[SUPPLIED RECORDS Boundary: Start]

(** ** Pages that are never reloaded *)

(** C10. Whatever a session does (adding, editing or deleting records on
    the table pages, changing the filters of the query pages, moving
    between pages), the dashboard and Query 2 keep what they showed when
    the window was created: their [load_data] runs once, in [__init__],
    and neither [show_page] nor any slot of another page calls it. *)
Theorem dashboard_never_reloaded (c0 c : conn) (w : MainWindow) :
  mw_reachable student_form0 c0 c w ->
  assoc "Dashboard" (mw_pages w) = Some (PDashboard (Dashboard_init c0)) /\
  assoc "Query 2: LEFT JOIN" (mw_pages w) = Some (PQuery2 (Query2Page_init c0).1).
Proof.
  intros Hr. split.
  - destruct (mw_reachable_page_inv c0 "Dashboard" (fun p => p = PDashboard (Dashboard_init c0))) with c w
      as (p & Hp & ->); [by eexists|intros ???? p' -> Hs; by destruct pa|done|done].
  - destruct (mw_reachable_page_inv c0 "Query 2: LEFT JOIN" (fun p => p = PQuery2 (Query2Page_init c0).1))
      with c w as (p & Hp & ->); [by eexists|intros ???? p' -> Hs; by destruct pa|done|done].
Qed.

(** ** Reaching any filters of Query 3 *)

Lemma mw_session_step (c c' : conn) (w w' : MainWindow) (a : mw_action) (acts : list mw_action) :
  mw_step student_form0 c w a = Some (inl (c', w')) ->
  mw_session student_form0 (a :: acts) c w = mw_session student_form0 acts c' w'.
Proof. simpl. by intros ->. Qed.

(** The filters of Query 3, while it is on screen, run
    [Query3Page_step] on it. *)
Lemma mw_session_q3 (c : conn) (n : string) (q : Query3Page) (qas : list q3_action) (w : MainWindow) :
  mw_current w = Some n -> assoc n (mw_pages w) = Some (PQuery3 q) ->
  exists w', mw_session student_form0 ((fun a => OnPage (Q3Filter a)) <$> qas) c w = (c, w', None) /\
    mw_current w' = Some n /\ assoc n (mw_pages w') = Some (PQuery3 (foldl (Query3Page_step c) q qas)).
Proof.
  revert q w. induction qas as [|a qas IH]; intros q w Hc Hp; [by exists w|].
  simpl fmap. rewrite (mw_session_step c c w (MW (set_page n (PQuery3 (Query3Page_step c q a)) (mw_pages w)) (Some n))).
  - apply IH; [done|]. simpl. by rewrite assoc_set_page, String.eqb_refl, Hp.
  - unfold mw_step. rewrite Hc. simpl. by rewrite Hp.
Qed.

(** C12. From every window a session reaches, four actions show Query 3
    with any semester of its box and any year of its spin box and, when
    [query_complete_enrollment_info] succeeds on these filters, its
    table and label show the rows it returns now: clicking Q3 in the
    sidebar, choosing the semester, another year and then the year
    (the spin box emits [valueChanged], and the page reloads, only when
    the value changes). *)
Theorem query3_filters_reachable (c0 c : conn) (w : MainWindow) (i : nat) (y : Z) :
  mw_reachable student_form0 c0 c w -> (i < 5)%nat -> 2020 <= y <= 2030 ->
  let acts := Click "Query 3: Multi-table" ::
                ((fun a => OnPage (Q3Filter a)) <$> [Q3Semester i; Q3Year (if y =? 2030 then 2020 else 2030); Q3Year y]) in
  exists w', mw_session student_form0 acts c w = (c, w', None) /\ mw_current w' = Some "Query 3: Multi-table" /\
  exists q, assoc "Query 3: Multi-table" (mw_pages w') = Some (PQuery3 q) /\
    cb_current (q3_semester q) = Some i /\ q3_year q = y /\
    forall rows, res_map (fmap complete_row_dict)
                   (query_complete_enrollment_info c PNone PNone PNone (q3_filters q).1 (q3_filters q).2) = Ok rows ->
      exists t, q3_view q = QueryView (fill_table t rows) (found_text (length rows)).
Proof.
  intros Hr Hi Hy acts.
  destruct (mw_reachable_page_inv c0 "Query 3: Multi-table"
              (fun p => exists q, p = PQuery3 q /\ cb_items (q3_semester q) = semester_items)) with c w
    as (p & Hp & q & -> & Hits); [eexists; split; [done|]; eexists; split; [done|];
                                  by unfold Query3Page_init; rewrite Query3Page_load_data_semester| |done|].
  { intros c1 c1' pa p1 p1' (q1 & -> & Hq1) Hs. destruct pa; simplify_eq/=. eexists. split; [done|].
    by rewrite Query3Page_step_items. }
  subst acts. rewrite (mw_session_step c c w (MW (mw_pages w) (Some "Query 3: Multi-table"))).
  2:{ simpl. unfold show_page. by rewrite Hp. }
  destruct (mw_session_q3 c "Query 3: Multi-table" q [Q3Semester i; Q3Year (if y =? 2030 then 2020 else 2030); Q3Year y]
              (MW (mw_pages w) (Some "Query 3: Multi-table"))) as (w' & -> & Hc' & Hp'); [done|done|].
  exists w'. split_and!; [done|done|]. eexists. split; [exact Hp'|]. by apply Query3Page_reach_filters.
Qed.
(* ===== verification/LegacyDialogs.v ===== *)
(** * LegacyDialogs: the four Add dialogs of dialog.py

    dialog.py defines [db()] (lines 6-12), a function returning a new
    mysql-connector connection, and four dialogs (subject, lecturer,
    class, enrollment) whose methods call [db.execute_insert(...)] and
    [db.execute_query(...)] on the function itself.  A function object
    has no such attributes: every such call raises [AttributeError].
    So [SubjectDialog.save_subject] and [LecturerDialog.save_lecturer]
    show a validation warning or let [AttributeError] escape the slot,
    and [ClassDialog()] and [EnrollmentDialog()] raise in [__init__]
    ([load_subjects], [load_students]) and cannot be opened.

    The widgets are the records of [Dialogs] (same widgets as
    dialogs_complete.py: line edits, spin boxes and combo boxes); a row a
    query returns is a cursor dictionary ([dict_row] of [Csv]) read with
    [row['key']]. *)
From S2P Require Import Prelude PyModel Storage Query Validators Sql Models Reads Widgets Csv Dialogs QueryPages.
Local Open Scope Z_scope.

Section LegacyDialogs.
  Context `{PyUnicode} `{Collation}.

  (** [db.execute_insert] and [db.execute_query] where [db] is the
      function of lines 6-12: attribute lookup on a function object
      raises [AttributeError]. *)
Definition db_execute_insert : result exc sqlval := Err (AttributeError "execute_insert").

Definition db_execute_query : result exc (list dict_row) := Err (AttributeError "execute_query").

  (** [row['key']] on a cursor dictionary. *)
Definition row_get (r : dict_row) (k : string) : result exc sqlval :=
    match assoc k r with Some v => Ok v | None => Err (KeyError k) end.

  (** [for row in rows: combo.addItem(text, data)] *)
Fixpoint add_rows {A} (item : dict_row -> result exc (ustr * A)) (cb : combo A) (rows : list dict_row)
    : result exc (combo A) :=
    match rows with
    | [] => Ok cb
    | r :: rs => x <- item r;; add_rows item (combo_add cb x.1 x.2) rs
    end.

  (** The end of a save method: success box and [accept()] when the
      result of [execute_insert] is true, a warning otherwise. *)
Definition insert_outcome (c : conn) (failed : string) (r : result exc sqlval) : slot_result :=
    match r with
    | Err e => Escaped c e
    | Ok v => if sql_truthy v then Done c [Shown Information "Success"] true else Done c [Shown Warning failed] false
    end.

  (** ** SubjectDialog (lines 15-68) *)

  (** [__init__] (lines 16-50): empty code and name, credits 3 in
      [1, 10]. *)
Definition LegacySubjectDialog_init : subject_form :=
    {| txt_code := []; txt_name := []; spin_credits := spin_set 1 10 3 |}.

  (** [save_subject] (lines 52-68) *)
Definition LegacySubjectDialog_save_subject (f : subject_form) (c : conn) : slot_result :=
    let code := py_strip (txt_code f) in
    let name := py_strip (txt_name f) in
    if bool_decide (code = []) || bool_decide (name = []) then Done c [Shown Warning "Validation Error"] false
    else insert_outcome c "Error" db_execute_insert.

  (** ** LecturerDialog (lines 71-130) *)

  (** [__init__] (lines 72-108): four empty line edits. *)
Definition LegacyLecturerDialog_init : lecturer_form :=
    {| txt_first_name := []; txt_last_name := []; txt_email := []; txt_office := [] |}.

  (** [save_lecturer] (lines 110-130) *)
Definition LegacyLecturerDialog_save_lecturer (f : lecturer_form) (c : conn) : slot_result :=
    let first_name := py_strip (txt_first_name f) in
    let last_name := py_strip (txt_last_name f) in
    if bool_decide (first_name = []) || bool_decide (last_name = []) then
      Done c [Shown Warning "Validation Error"] false
    else insert_outcome c "Error" db_execute_insert.

  (** ** ClassDialog (lines 133-228) *)

  (** [load_subjects] (lines 190-195): [if rows:] adds nothing for an
      empty list. *)
Definition legacy_load_subjects (cb : combo (option ustr)) : result exc (combo (option ustr)) :=
    rows <- db_execute_query;;
    add_rows (fun r => code <- row_get r "SubjectCode";; name <- row_get r "SubjectName";;
                       Ok (py_str_sql code ++ us " - " ++ py_str_sql name, Some (py_str_sql code))) cb rows.

  (** [load_lecturers] (lines 197-204) *)
Definition legacy_load_lecturers (cb : combo (option Z)) : result exc (combo (option Z)) :=
    let cb := combo_add cb (us "None") None in
    rows <- db_execute_query;;
    add_rows (fun r => fn <- row_get r "LecturerFirstName";; ln <- row_get r "LecturerLastName";;
                       lid <- row_get r "LecturerID";;
                       Ok (py_str_sql fn ++ [32] ++ py_str_sql ln, match lid with SInt z => Some z | _ => None end))
      cb rows.

  (** [__init__] (lines 134-188) *)
Definition LegacyClassDialog_init : result exc class_form :=
    subj <- legacy_load_subjects (Combo [] None);;
    lect <- legacy_load_lecturers (Combo [] None);;
    Ok {| combo_subject := subj; combo_lecturer := lect; txt_class_name := [];
          combo_semester := combo_of ((fun s => (us s, None)) <$> ["S1"; "S2"; "S3"; "Summer"]);
          spin_year := spin_set 2000 2030 2024; spin_capacity := spin_set 10 200 60 |}.

  (** [save_class] (lines 206-228): [if not subject_code]. *)
Definition LegacyClassDialog_save_class (f : class_form) (c : conn) : slot_result :=
    match combo_currentData (combo_subject f) with
    | None => Done c [Shown Warning "Validation Error"] false
    | Some code =>
        if bool_decide (code = []) then Done c [Shown Warning "Validation Error"] false
        else insert_outcome c "Error" db_execute_insert
    end.

  (** ** EnrollmentDialog (lines 231-339) *)

  (** [load_students] (lines 284-290) *)
Definition legacy_load_students (cb : combo (option Z)) : result exc (combo (option Z)) :=
    rows <- db_execute_query;;
    add_rows (fun r => sid <- row_get r "StudentID";; fn <- row_get r "FirstName";; ln <- row_get r "LastName";;
                       Ok (py_str_sql sid ++ us " - " ++ py_str_sql fn ++ [32] ++ py_str_sql ln,
                           match sid with SInt z => Some z | _ => None end)) cb rows.

  (** [load_classes] (lines 292-303) *)
Definition legacy_load_classes (cb : combo (option Z)) : result exc (combo (option Z)) :=
    rows <- db_execute_query;;
    add_rows (fun r => cid <- row_get r "ClassID";; sn <- row_get r "SubjectName";; sem <- row_get r "Semester";;
                       yr <- row_get r "Year";;
                       Ok (py_str_sql cid ++ us " - " ++ py_str_sql sn ++ us " (" ++ py_str_sql sem ++ [32] ++
                             py_str_sql yr ++ us ")", match cid with SInt z => Some z | _ => None end)) cb rows.

  (** [__init__] (lines 232-282) *)
Definition LegacyEnrollmentDialog_init : result exc enrollment_form :=
    st <- legacy_load_students (Combo [] None);;
    cl <- legacy_load_classes (Combo [] None);;
    Ok {| combo_student := st; combo_class := cl; spin_grade := 0;
          combo_letter := combo_of ((fun s => (s, None)) <$> grade_letters); txt_note := [] |}.

  (** [save_enrollment] (lines 305-339): a grade of 0 is [None]; [not
      student_id] also holds for the id 0. *)
Definition LegacyEnrollmentDialog_save_enrollment (f : enrollment_form) (c : conn) : slot_result :=
    let grade := if 0 <? spin_grade f then Some (spin_grade f) else None in
    let sid := combo_currentData (combo_student f) in
    let cid := combo_currentData (combo_class f) in
    if negb (default false ((fun z => negb (z =? 0)) <$> sid)) || negb (default false ((fun z => negb (z =? 0)) <$> cid))
    then Done c [Shown Warning "Validation Error"] false
    else if default false ((fun g => (g <? 0) || (1000 <? g)) <$> grade)
    then Done c [Shown Warning "Validation Error"] false
    else match db_execute_query with
         | Err e => Escaped c e
         | Ok rows =>
             if bool_decide (rows <> []) then Done c [Shown Warning "Duplicate Entry"] false
             else insert_outcome c "Error" db_execute_insert
         end.
End LegacyDialogs.

(** * Properties *)

Section LegacyDialogsProperties.
  Context `{PyUnicode} `{Collation}.

(** C24. No dialog of dialog.py can write: Add Subject and Add Lecturer
    show a validation warning or let [AttributeError] (no attribute
    [execute_insert] on the function [db]) escape the slot, which aborts
    a PyQt6 application; the class and enrollment dialogs raise
    [AttributeError] while they are built, and their Save buttons,
    whatever their widgets hold, warn or raise before any write. *)
Theorem legacy_dialogs_never_write (c : conn) (fs : subject_form) (fl : lecturer_form)
    (fc : class_form) (fe : enrollment_form) :
  (LegacySubjectDialog_save_subject fs c = Done c [Shown Warning "Validation Error"] false \/
   LegacySubjectDialog_save_subject fs c = Escaped c (AttributeError "execute_insert")) /\
  (LegacyLecturerDialog_save_lecturer fl c = Done c [Shown Warning "Validation Error"] false \/
   LegacyLecturerDialog_save_lecturer fl c = Escaped c (AttributeError "execute_insert")) /\
  LegacyClassDialog_init = Err (AttributeError "execute_query") /\
  LegacyEnrollmentDialog_init = Err (AttributeError "execute_query") /\
  (LegacyClassDialog_save_class fc c = Done c [Shown Warning "Validation Error"] false \/
   LegacyClassDialog_save_class fc c = Escaped c (AttributeError "execute_insert")) /\
  (LegacyEnrollmentDialog_save_enrollment fe c = Done c [Shown Warning "Validation Error"] false \/
   LegacyEnrollmentDialog_save_enrollment fe c = Escaped c (AttributeError "execute_query")).
Proof.
  unfold LegacySubjectDialog_save_subject, LegacyLecturerDialog_save_lecturer, LegacyClassDialog_save_class,
    LegacyEnrollmentDialog_save_enrollment.
  split_and!; [case_match; auto..|done|done| |].
  - destruct (combo_currentData _); [case_match|]; auto.
  - unfold db_execute_query. repeat case_match; auto.
Qed.
End LegacyDialogsProperties.

(** ** Example *)

(** Add Subject and Add Lecturer, opened and saved as they open, show
    the validation warning. *)
Example legacy_dialogs_open_empty :
  let c := mkConn ex_db true in
  LegacySubjectDialog_save_subject LegacySubjectDialog_init c = Done c [Shown Warning "Validation Error"] false /\
  LegacyLecturerDialog_save_lecturer LegacyLecturerDialog_init c = Done c [Shown Warning "Validation Error"] false.
Proof. split; reflexivity. Qed.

[SUPPLIED RECORDS Boundary: End]

INSTRUCTIONS FOR THE TASK:
When you reach the line holding "Definition LegacySubjectDialog_init : subject_form" in the records above, begin reproducing exactly, stop after the line holding "Definition LegacyLecturerDialog_init : lecturer_form", and output nothing else.

SOLUTION TO THE PROBLEM:
Definition LegacySubjectDialog_init : subject_form :=
    {| txt_code := []; txt_name := []; spin_credits := spin_set 1 10 3 |}.

  (** [save_subject] (lines 52-68) *)
Definition LegacySubjectDialog_save_subject (f : subject_form) (c : conn) : slot_result :=
    let code := py_strip (txt_code f) in
    let name := py_strip (txt_name f) in
    if bool_decide (code = []) || bool_decide (name = []) then Done c [Shown Warning "Validation Error"] false
    else insert_outcome c "Error" db_execute_insert.

  (** ** LecturerDialog (lines 71-130) *)

  (** [__init__] (lines 72-108): four empty line edits. *)
Definition LegacyLecturerDialog_init : lecturer_form :=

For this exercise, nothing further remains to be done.